外文期刊名：TREE PHYSIOLOGY

收录：;WOS:【SCI-EXPANDED(收录号:WOS:000522853000007)】；

基金：This work was supported by grants from Fundamental Research Funds of the Chinese Academy of Forestry (CAFYBB2017MA030). NMR data was taken on instruments that were partly funded by the Department of Energy Great Lakes Bioenergy Research Center (DOE BER Office of Science DE-SC0018409).
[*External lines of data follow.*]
(* ===== verification/AnthropicHandler.v ===== *)
(** * The Anthropic facade: one request

    [src/src/anthropic_handler.go], [anthropic_response.go], [anthropic_error.go] and
    [anthropic_header_policy.go].  A request is routed once: the facade has no
    failover. *)

From S2P Require Import Prelude GoStd Provider Config Availability Cooldown Routing Telemetry.
From S2P Require Import Writers Usage Failover GoJson Responses Transport AnthropicRequest AnthropicStream AnthropicProtocol.

#[local] Set Default Proof Using "Type".

(** ** Headers *)

Inductive disposition := HeaderTranslated | HeaderConsumed | HeaderForwarded | HeaderRejected.

#[export] Instance disposition_eq_dec : EqDecision disposition.
Proof. solve_decision. Defined.

(* src/src/anthropic_header_policy.go classifyAnthropicHeader *)
Definition classifyAnthropicHeader (header : string) : disposition :=
  let normalized := ToLower (TrimSpace header) in
  if String.eqb normalized "idempotency-key" then HeaderForwarded
  else if decide (normalized ∈ ["authorization"; "x-api-key"; "content-type"; "accept"]) then HeaderConsumed
  else if HasPrefix normalized "anthropic-" || HasPrefix normalized "x-claude-code-" then HeaderConsumed
  else HeaderConsumed.

(** The headers of the request upstream. *)
(* src/src/anthropic_handler.go nativeResponsesRequest *)
Definition nativeResponsesRequest (headers : list (string * list string)) : list (string * list string) :=
  filter (λ h, classifyAnthropicHeader h.1 = HeaderForwarded) headers.
Definition mask_op (op : control_op) : control_op :=
  match op with
  | OpSet now fault actor id value => OpSet now fault actor id (mask value)
  | _ => op
  end.

(** Stores that differ in their values only, and in what their files hold. *)
Definition indistinguishable (s s' : MemoryStore) : Prop :=
  persists s = persists s' ∧ redact <$> entries s = redact <$> entries s'.

#[export] Instance indistinguishable_equiv : Equivalence indistinguishable.
Proof.
  split; [done|by intros ?? []|]. intros s1 s2 s3 [H1 H2] [H3 H4]. split; congruence.
Qed.

Lemma mask_empty v : String.eqb (mask v) "" = String.eqb v "".
Proof. unfold mask. by destruct (String.eqb v ""). Qed.

Lemma metadata_redact id e : metadata_of id (redact e) = metadata_of id e.
Proof. unfold metadata_of, redact. simpl. by rewrite mask_empty. Qed.

Lemma List_redact s :
  List_ s = merge_sort md_le ((λ kv, metadata_of kv.1 kv.2) <$> map_to_list (redact <$> entries s)).
Proof.
  unfold List_. rewrite map_to_list_fmap, <-list_fmap_compose. f_equal. apply list_fmap_ext.
  intros i [id e] _. simpl. by rewrite metadata_redact.
Qed.

#[export] Instance List_proper : Proper (indistinguishable ==> eq) List_.
Proof. intros s s' [_ He]. by rewrite !List_redact, He. Qed.
Definition invalid_credential : Z * string * string :=
  (StatusUnauthorized, "invalid_control_credential", "The control-plane credential is missing or invalid.").

(* src/internal/control/router.go API.authenticationMiddleware *)
Definition authenticate (dataPlaneAPIKey : string) (auth : option authenticator) (r : control_request)
    : Identity + (Z * string * string) :=
  let dataKey := TrimSpace dataPlaneAPIKey in
  let credential := suppliedCredential r in
  if negb (String.eqb dataKey "") && negb (String.eqb credential "") && constantTimeEqual credential dataKey
  then inr (StatusUnauthorized, "data_plane_credential_rejected", "Data-plane credentials do not authorize control access.")
  else match auth with
  | None => inr (StatusUnauthorized, "control_authentication_required", "Control-plane authentication is required.")
  | Some a =>
    match a r with
    | Some identity =>
      if String.eqb (id_Subject identity) "" || negb (role_valid (id_Role identity))
      then inr invalid_credential else inl identity
    | None => inr invalid_credential
    end
  end.

(* src/internal/control/router.go API.serveAuthenticated *)
Definition serveAuthenticated (api : list route) (r : control_request) (identity : Identity) : decision :=
  match matchRoute api (cr_Method r) (cr_Path r) with
  | (None, true) => Refuse StatusMethodNotAllowed "method_not_allowed"
      "The HTTP method is not supported for this control resource." []
  | (None, false) => Refuse StatusNotFound "control_resource_not_found" "The control resource was not found." []
  | (Some candidate, _) =>
    let compatibility := negotiateClientVersion (cr_ClientVersion r) in
    if negb (cc_Compatible compatibility) && negb (rt_allowUnsupported candidate)
    then Refuse StatusUpgradeRequired "unsupported_client_version"
           "The client version is outside the supported compatibility window."
           [("maximum", JStr (cc_Maximum compatibility)); ("minimum", JStr (cc_Minimum compatibility))]
    else if negb (permits (id_Role identity) (rt_requiredRole candidate))
    then Refuse StatusForbidden "control_forbidden"
           "The authenticated identity does not have the required role."
           [("required_role", JStr (rt_requiredRole candidate))]
    else Dispatch candidate identity compatibility
  end.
SFG analysis was carried out with the support from The Center for Lignocellulose Structure and Formation, Energy Frontier Research Center funded by the US Department of Energy, Office of Science, Basic Energy Sciences, under Award Number DE-SC0001090.

语种：英文

外文关键词：cellulose; Populus trichocarpa; RNAi; secondary cell wall; wood formation

摘要：Cellulose synthase A genes (CesAs) are responsible for cellulose biosynthesis in plant cell walls. In this study, functions of secondary wall cellulose synthases PtrCesA4, PtrCesA7-A/B and PtrCesA8-A/B were characterized during wood formation in Populus trichocarpa (Torr. & Gray). CesA RNAi knockdown transgenic plants exhibited stunted growth, narrow leaves, early necrosis, reduced stature, collapsed vessels, thinner fiber cell walls and extended fiber lumen diameters. In the RNAi knockdown transgenics, stems exhibited reduced mechanical strength, with reduced modulus of rupture (MOR) and modulus of elasticity (MOE). The reduced mechanical strength may be due to thinner fiber cell walls. Vessels in the xylem of the transgenics were collapsed, indicating that water transport in xylem may be affected and thus causing early necrosis in leaves. A dramatic decrease in cellulose content was observed in the RNAi knockdown transgenics. Compared with wildtype, the cellulose content was significantly decreased in the PtrCesA4, PtrCesA7 and PtrCesA8 RNAi knockdown transgenics. As a result, lignin and xylem contents were proportionally increased. The wood composition changes were confirmed by solid-state NMR, two-dimensional solution-state NMR and sum-frequency-generation vibration (SFG) analyses. Both solid-state nuclear magnetic resonance (NMR) and SFG analyses demonstrated that knockdown of PtrCesAs did not affect cellulose crystallinity index. Our results provided the evidence for the involvement of PtrCesA4, PtrCesA7-A/8 and PtrCesA8-A/8 in secondary cell wall formation in wood and demonstrated the pleiotropic effects of their perturbations on wood formation.